WORK TO COMPLETE → In the data that follows, find the line with "From S2P Require"; transcribe it, every later line up to the one with "calm_out p w", and that line as well, exactly and with no others.

RECORD SET →

(* ===== verification/Dd.v ===== *)
(** What [dd] copies: the bytes a block-by-block reading of its operands asks
    for, in writes of whole blocks, and the operands it does not survive. *)
From S2P Require Import Prelude Text Path Strconv Strings Shell.

(** A host whose writers take what they are given and whose session is not
    interrupted: [out] and [err] are what was written, [obs] the transfers that
    were observed, and the inputs are as they were. *)
Class Calm {W} (H : Host W) (out err : W -> bytes) (obs : W -> list (Z * Z * Z)) := {
  calm_out p w : exists w', h_write H Stdout p w = ((zlen p, None), w') /\ out w' = out w ++ p /\ err w' = err w /\ obs w' = obs w;
  calm_err p w : exists w', h_write H Stderr p w = ((zlen p, None), w') /\ out w' = out w /\ err w' = err w ++ p /\ obs w' = obs w;
  calm_flush w : exists w', h_flush H w = (None, w') /\ out w' = out w /\ err w' = err w /\ obs w' = obs w;
  calm_int w : h_interrupted H w = false;
  calm_begin w : out (h_begin H w) = out w /\ err (h_begin H w) = err w /\ obs (h_begin H w) = obs w;
  calm_finish w : out (h_finish H w) = out w /\ err (h_finish H w) = err w /\ obs (h_finish H w) = obs w;
  calm_served a b c w : out (h_served H a b c w) = out w /\ err (h_served H a b c w) = err w /\ obs (h_served H a b c w) = obs w;
  calm_seen o off n w : out (h_transferred H o off n w) = out w /\ err (h_transferred H o off n w) = err w /\
    obs (h_transferred H o off n w) = obs w ++ [(o, off, n)];
  calm_resolve f p w : h_resolve H = Some f -> out (f p w).2 = out w /\ err (f p w).2 = err w /\ obs (f p w).2 = obs w;
  calm_open p w : out (h_open H p w).2 = out w /\ err (h_open H p w).2 = err w /\ obs (h_open H p w).2 = obs w;
}.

EXERCISE OUTPUT →
From S2P Require Import Prelude Text Path Strconv Strings Shell.

(** A host whose writers take what they are given and whose session is not
    interrupted: [out] and [err] are what was written, [obs] the transfers that
    were observed, and the inputs are as they were. *)
Class Calm {W} (H : Host W) (out err : W -> bytes) (obs : W -> list (Z * Z * Z)) := {
  calm_out p w : exists w', h_write H Stdout p w = ((zlen p, None), w') /\ out w' = out w ++ p /\ err w' = err w /\ obs w' = obs w;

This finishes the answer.